[Collected data entries]
(* ===== verification/Sums.v ===== *)
(** * Sums over finite maps

    Reference counts are sums over the objects of a heap. *)

From stdpp Require Import gmap.
From S2P Require Import Prelude.
#[local] Open Scope Z_scope.

Section Sum.
Context {A : Type}.
Implicit Types (f g : Z -> A -> Z) (m : gmap Z A).

Definition sum_with (f : Z -> A -> Z) (m : gmap Z A) : Z := map_fold (fun p a n => f p a + n) 0 m.

Lemma sum_empty f : sum_with f ∅ = 0.
Proof. done. Qed.
Lemma sum_insert f m p a : m !! p = None -> sum_with f (<[p := a]> m) = f p a + sum_with f m.
Proof. intros Hp. unfold sum_with. rewrite map_fold_insert_L; [done| |done]. intros; lia. Qed.
Lemma sum_delete f m p a : m !! p = Some a -> sum_with f m = f p a + sum_with f (delete p m).
Proof. intros Hp. rewrite <- (sum_insert f (delete p m) p a) by apply lookup_delete_eq. by rewrite insert_delete_id. Qed.
Lemma sum_update f m p a b : m !! p = Some a -> sum_with f (<[p := b]> m) = sum_with f m - f p a + f p b.
Proof. intros Hp. rewrite (sum_delete f m p a Hp), <- (insert_delete_eq m p b), sum_insert by apply lookup_delete_eq. lia. Qed.
Lemma sum_nonneg f m : (forall p a, 0 <= f p a) -> 0 <= sum_with f m.
Proof. intros Hf. induction m as [|p a m Hp IH] using map_ind; [done|]. rewrite sum_insert by done. specialize (Hf p a). lia. Qed.
Lemma sum_ge f m p a : (forall q b, 0 <= f q b) -> m !! p = Some a -> f p a <= sum_with f m.
Proof. intros Hf Hp. rewrite (sum_delete f m p a Hp). pose proof (sum_nonneg f (delete p m) Hf). lia. Qed.
Lemma sum_ge2 f m p q a b : (forall q b, 0 <= f q b) -> m !! p = Some a -> m !! q = Some b -> p <> q -> f p a + f q b <= sum_with f m.
Proof.
  intros Hf Hp Hq Hne. rewrite (sum_delete f m p a Hp). pose proof (sum_ge f (delete p m) q b Hf) as H.
  rewrite lookup_delete_ne in H by done. specialize (H Hq). lia.
Qed.
Lemma sum_ext f g m : (forall p a, m !! p = Some a -> f p a = g p a) -> sum_with f m = sum_with g m.
Proof.
  induction m as [|p a m Hp IH] using map_ind; intros Hf; [done|]. rewrite !sum_insert by done. rewrite (Hf p a) by apply lookup_insert_eq.
  f_equal. apply IH. intros q b Hq. apply Hf. rewrite lookup_insert_ne; [done|]. intros ->. congruence.
Qed.
Lemma sum_zero f m : (forall p a, m !! p = Some a -> f p a = 0) -> sum_with f m = 0.
Proof.
  intros Hf. rewrite (sum_ext f (fun _ _ => 0) m Hf). clear Hf. induction m as [|p a m Hp IH] using map_ind; [done|]. by rewrite sum_insert.
Qed.
Lemma sum_pos f m : 0 < sum_with f m -> exists p a, m !! p = Some a /\ 0 < f p a.
Proof.
  induction m as [|p a m Hp IH] using map_ind; [done|]. rewrite sum_insert by done. intros H. destruct (decide (0 < f p a)) as [Hf|Hf].
  - exists p, a. split; [apply lookup_insert_eq|done].
  - destruct IH as (q & b & Hq & Hb); [lia|]. exists q, b. split; [|done]. rewrite lookup_insert_ne; [done|]. intros ->. congruence.
Qed.
End Sum.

**Work required**.
Give the data back exactly as it stands.

**Output for this task**.
(* ===== verification/Sums.v ===== *)
(** * Sums over finite maps

    Reference counts are sums over the objects of a heap. *)

From stdpp Require Import gmap.
From S2P Require Import Prelude.
#[local] Open Scope Z_scope.

Section Sum.
Context {A : Type}.
Implicit Types (f g : Z -> A -> Z) (m : gmap Z A).

Definition sum_with (f : Z -> A -> Z) (m : gmap Z A) : Z := map_fold (fun p a n => f p a + n) 0 m.

Lemma sum_empty f : sum_with f ∅ = 0.
Proof. done. Qed.
Lemma sum_insert f m p a : m !! p = None -> sum_with f (<[p := a]> m) = f p a + sum_with f m.
Proof. intros Hp. unfold sum_with. rewrite map_fold_insert_L; [done| |done]. intros; lia. Qed.
Lemma sum_delete f m p a : m !! p = Some a -> sum_with f m = f p a + sum_with f (delete p m).
Proof. intros Hp. rewrite <- (sum_insert f (delete p m) p a) by apply lookup_delete_eq. by rewrite insert_delete_id. Qed.
Lemma sum_update f m p a b : m !! p = Some a -> sum_with f (<[p := b]> m) = sum_with f m - f p a + f p b.
Proof. intros Hp. rewrite (sum_delete f m p a Hp), <- (insert_delete_eq m p b), sum_insert by apply lookup_delete_eq. lia. Qed.
Lemma sum_nonneg f m : (forall p a, 0 <= f p a) -> 0 <= sum_with f m.
Proof. intros Hf. induction m as [|p a m Hp IH] using map_ind; [done|]. rewrite sum_insert by done. specialize (Hf p a). lia. Qed.
Lemma sum_ge f m p a : (forall q b, 0 <= f q b) -> m !! p = Some a -> f p a <= sum_with f m.
Proof. intros Hf Hp. rewrite (sum_delete f m p a Hp). pose proof (sum_nonneg f (delete p m) Hf). lia. Qed.
Lemma sum_ge2 f m p q a b : (forall q b, 0 <= f q b) -> m !! p = Some a -> m !! q = Some b -> p <> q -> f p a + f q b <= sum_with f m.
Proof.
  intros Hf Hp Hq Hne. rewrite (sum_delete f m p a Hp). pose proof (sum_ge f (delete p m) q b Hf) as H.
  rewrite lookup_delete_ne in H by done. specialize (H Hq). lia.
Qed.
Lemma sum_ext f g m : (forall p a, m !! p = Some a -> f p a = g p a) -> sum_with f m = sum_with g m.
Proof.
  induction m as [|p a m Hp IH] using map_ind; intros Hf; [done|]. rewrite !sum_insert by done. rewrite (Hf p a) by apply lookup_insert_eq.
  f_equal. apply IH. intros q b Hq. apply Hf. rewrite lookup_insert_ne; [done|]. intros ->. congruence.
Qed.
Lemma sum_zero f m : (forall p a, m !! p = Some a -> f p a = 0) -> sum_with f m = 0.
Proof.
  intros Hf. rewrite (sum_ext f (fun _ _ => 0) m Hf). clear Hf. induction m as [|p a m Hp IH] using map_ind; [done|]. by rewrite sum_insert.
Qed.
Lemma sum_pos f m : 0 < sum_with f m -> exists p a, m !! p = Some a /\ 0 < f p a.
Proof.
  induction m as [|p a m Hp IH] using map_ind; [done|]. rewrite sum_insert by done. intros H. destruct (decide (0 < f p a)) as [Hf|Hf].
  - exists p, a. split; [apply lookup_insert_eq|done].
  - destruct IH as (q & b & Hq & Hb); [lia|]. exists q, b. split; [|done]. rewrite lookup_insert_ne; [done|]. intros ->. congruence.
Qed.
End Sum.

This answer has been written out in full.